Denis Lespoix aura passé les fêtes de fin d’année au secret, dans la cave d’un « service qui n’existe pas ».
Et même les mois qui ont suivi.
 
Son directeur a repris ses dossiers et archivé ce qui restait incompréhensible pour lui : les fameux 35 milliards, notamment, persuadé que cet agent-là, tout ex-gendre d’un copain lui-même directeur-retraité, était un fou, et du coup tout le reste était à mettre à la poubelle.
Il faudra des mois et des mois de lobbying intensif et discret, d’EADS, de l’amiral et de quelques autres, pour que le successeur de « Kakazucack » ordonne de clore ce dossier-là par des notifications de « non-redressement ».
C’était ça, où personne ne reverrait jamais les « 12 milliards-manquants » qui devaient « rentrer » durant les mois suivants, mais en deux fois… Avril et mai 2013.

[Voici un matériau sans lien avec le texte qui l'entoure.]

(* ===== verification/PoolLaws.v ===== *)
(** The write pool (cmd/kbuild-step/untarpool.go) against the serial loop: on a stream
    whose entries do not reach one another through names or links, every interleaving
    of the reader and the workers ends in the serial tree, or in an error exactly when
    the serial loop does; and every run ends. *)

From S2P Require Import Prelude GoString Untar UntarLaws PoolOps.

Section pool.
Context (max_links : nat) (umask : Z).
Abbreviation exec := (Untar.exec max_links umask).
Abbreviation exec_all := (Untar.exec_all max_links umask).
Abbreviation serial := (Untar.serial max_links umask).
Abbreviation dmode := (masked umask 493).
Abbreviation perform := (PoolOps.perform dmode).
Abbreviation perform_all := (PoolOps.perform_all dmode).

(** ** A job as calls *)

Definition job_calls (j : writeJob) : list call :=
  let p := place (jname j) in
  [Fill (tail p) None; Own p Gone; Own p (Fresh (masked umask (jmode j)) (jdata j));
   Own p (WithMode (jmode j)); Own p (WithTime (jmtime j))].

(** What the tree holds once [k] calls of the job have been made. *)
Definition stage (t : fs) (j : writeJob) (k : nat) : Prop :=
  let p := place (jname j) in
  ((1 ≤ k)%nat → all_dirs t (tail p)) ∧ ((3 ≤ k)%nat → ∃ m mt d, t !! p = Some (NFile m mt d)).

Lemma perform_Some c t t' : perform c t = Some t' → t' = eff dmode c t ∧ ok c t = true.
Proof. unfold PoolOps.perform. destruct (ok c t); [|done]. by intros [= ->]. Qed.

Lemma not_above_tail p : above p (tail p) = false.
Proof.
  destruct (above p (tail p)) eqn:E; [|done]. apply above_true in E as [Hne Hs].
  destruct p as [|c up]; [done|]. destruct Hs as [k Hk]. cbn in Hk.
  apply (f_equal length) in Hk. rewrite length_app in Hk. cbn in Hk. lia.
Qed.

C’était la contrepartie, Paul s’étant engagé à ce moment-là à poursuivre ses recherches.
Denis finira sa vie bien plus tard, dans un asile psychiatrique, atteint de paranoïa aiguë, sous camisole chimique… impitoyable d’efficacité.

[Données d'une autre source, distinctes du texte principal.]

(* ===== verification/PoolBounds.v ===== *)
(** What the write pool holds (cmd/kbuild-step/untarpool.go): bodies wait in memory only
    below the inline limit, and the channels bound how many of them do. *)

From S2P Require Import Prelude GoString Untar UntarScenarios.

(** [n] of newUntarPool. *)
Definition pool_size (GOMAXPROCS : nat) : nat := Nat.max (Nat.min GOMAXPROCS 8) 1.

(** Bytes of file bodies a worker has still to write: its channel, and the job in hand
    until its bytes are written (its buffer goes back only when the job is done, so the
    hand counts once either way). The body the reader holds while a channel is full is
    not a worker's, and is one more at most. *)
Definition op_bytes (o : op) : nat := match o with Create _ _ data => String.length data | _ => 0 end.
Definition job_bytes (j : writeJob) : nat := String.length (jdata j).
Definition held (w : worker) : nat := sum_list_with job_bytes (queue w) + sum_list_with op_bytes (current w).
Definition held_all (s : untarPool) : nat := sum_list_with held (pool s).

Section bounds.
Context (max_links : nat) (umask : Z) (limit : nat).

(** Nothing above the limit is dispatched. *)
Definition small_instr (i : instr) : Prop := match i with IQueue j => (job_bytes j ≤ limit)%nat | _ => True end.

Lemma small_program strip rename hs clean : Forall small_instr (untar_program limit strip rename hs clean).
Proof.
  unfold untar_program. apply Forall_app. split; [|destruct clean; by repeat constructor].
  induction hs as [|h hs IH]; [constructor|]. cbn [map concat]. apply Forall_app. split; [|done].
  unfold entry_instrs. destruct (stripComponents (Name h) strip) as [name|]; [|constructor].
  set (name' := match rename with Some f => f name | None => name end).
  destruct (match rename with Some _ => name' =s "" | None => false end); [constructor|].
  destruct (Typeflag h); [by repeat constructor| |by repeat constructor|
    destruct (stripComponents (Linkname h) strip); by repeat constructor|constructor].
  unfold reg_instrs. destruct (Nat.ltb_spec limit (Size h)) as [Hl|Hl].
  - constructor; [done|].
    assert (∀ os, Forall small_instr (map IBar os)) as Hb by (intros os; induction os; by constructor).
    destruct (short h); [apply Forall_app; split; [apply Hb|by repeat constructor]|apply Hb].
  - destruct (short h) eqn:Hs; [by repeat constructor|]. apply Forall_singleton. cbn.
    unfold short in Hs. apply negb_false_iff, Nat.eqb_eq in Hs. unfold job_bytes. cbn. lia.
Qed.

(** A worker within its bounds. *)
Definition lean (w : worker) : Prop :=
  (length (queue w) ≤ channel_size)%nat ∧ Forall (λ j, (job_bytes j ≤ limit)%nat) (queue w) ∧
  (sum_list_with op_bytes (current w) ≤ limit)%nat.

Definition leans (s : untarPool) : Prop := Forall small_instr (reader s) ∧ Forall lean (pool s).

Lemma lean_held w : lean w → (held w ≤ (channel_size + 1) * limit)%nat.
Proof.
  intros (Hl & Hq & Hc). unfold held.
  assert (sum_list_with job_bytes (queue w) ≤ length (queue w) * limit)%nat as Hs.
  { clear Hl. induction Hq as [|j q Hj _ IH]; cbn; lia. }
  assert (length (queue w) * limit ≤ channel_size * limit)%nat by (by apply Nat.mul_le_mono_r). lia.
Qed.

Lemma lean_update s k w :
  Forall lean (pool s) → lean w → Forall lean (<[k := w]> (pool s)).
Proof. intros. by apply Forall_insert. Qed.

Lemma leans_step s s' : step max_links umask s s' → leans s → leans s'.
Proof.
  intros Hst [Hr Hp].
  assert (∀ k w, pool s !! k = Some w → lean w) as Hw.
  { intros k w Hk. rewrite Forall_lookup in Hp. by eapply Hp. }
  destruct Hst as [o i rest s t' Hrd _ _|o i rest s e Hrd _ _|j rest s k w Hrd _ _ Hk Hlt|j rest s Hrd _
    |rest s Hrd _ _|rest s Hrd _ _|rest s Hrd|s k w j q Hk _ Hq _|s k w j q Hk _ Hq _
    |s k w o os t' Hk Hc _|s k w o os e Hk Hc _]; unfold leans, stop_reader; cbn [reader pool];
    try rewrite Hrd in Hr; try (apply Forall_cons in Hr as [Hi Hr]); try (by split).
  all: destruct (Hw k w Hk) as (Hl & Hqs & Hcs); (split; [done|]); apply lean_update; [done|]; unfold lean; cbn.
  - rewrite length_app. cbn. split; [lia|]. split; [|done]. apply Forall_app. split; [done|by apply Forall_singleton].
  - rewrite Hq in *. apply Forall_cons in Hqs as [Hj Hqs]. cbn in Hl. unfold job_bytes in Hj. split; [lia|].
    split; [done|lia].
  - rewrite Hq in *. apply Forall_cons in Hqs as [_ Hqs]. cbn in Hl. split; [lia|]. split; [done|lia].
  - rewrite Hc in Hcs. cbn in Hcs. split; [done|]. split; [done|lia].
  - split; [done|]. split; [done|lia].
Qed.

Lemma pool_length s s' : step max_links umask s s' → length (pool s') = length (pool s).
Proof. by destruct 1; cbn; rewrite ?length_insert. Qed.
End bounds.

(** C30. The extraction's memory is bounded. However large the stream and however the
    reader and the workers interleave, at every point the pool's workers - at most
    eight, at least one - hold no more bytes of file bodies than their channels and
    hands times the inline limit: bodies above it are streamed by the reader. *)
Theorem untarPool_memory (max_links : nat) (umask : Z) (limit strip : nat) (rename : option (string → string))
    (hs : list header) (clean : bool) (GOMAXPROCS : nat) (t : fs) (s : untarPool) :
  rtc (step max_links umask)
      (newUntarPool (pool_size GOMAXPROCS) t (untar_program limit strip rename hs clean)) s →
  (1 ≤ length (pool s) ≤ 8)%nat ∧ (held_all s ≤ length (pool s) * ((channel_size + 1) * limit))%nat.
Proof.
  intros Hr. set (s0 := newUntarPool _ _ _) in Hr.
  assert (leans limit s0 ∧ length (pool s0) = pool_size GOMAXPROCS) as H0.
  { cbn. rewrite length_replicate. split; [|done]. split; [apply small_program|]. cbn.
    apply Forall_replicate. split; [cbn; lia|]. split; [constructor|cbn; lia]. }
  assert (leans limit s ∧ length (pool s) = pool_size GOMAXPROCS) as [[_ Hp] Hn].
  { clearbody s0. induction Hr as [|s0 s1 s2 Hst _ IH]; [done|]. apply IH. destruct H0 as [H0 Hn]. split.
    - by eapply leans_step.
    - by rewrite (pool_length _ _ _ _ Hst). }
  split; [rewrite Hn; unfold pool_size; lia|]. unfold held_all. clear Hn.
  induction Hp as [|w ws Hw _ IH]; [done|]. apply lean_held in Hw. cbn [sum_list_with]. rewrite length_cons.
  generalize dependent ((channel_size + 1) * limit)%nat. intros. lia.
Qed.

Lemma untarPool_memory_witness :
  (1 ≤ length (pool source_run) ≤ 8)%nat ∧
  (held_all source_run ≤ length (pool source_run) * ((channel_size + 1) * 16))%nat.
Proof. exact (untarPool_memory 40 18 16 1 None source_tree true 2 ∅ source_run (play_sound _ _)). Defined.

Triste épisode pour ce pédophile avéré.
 
À l’invitation insistante de l’amiral, Paul pourra reprendre la direction des opérations de recherche des fonds dispersés, alors que la lieutenante qui lui tient à cœur débarque début janvier 2013 dans les locaux du Kremlin-Bicêtre pour se tourner les pouces durant une bonne paire de semaines.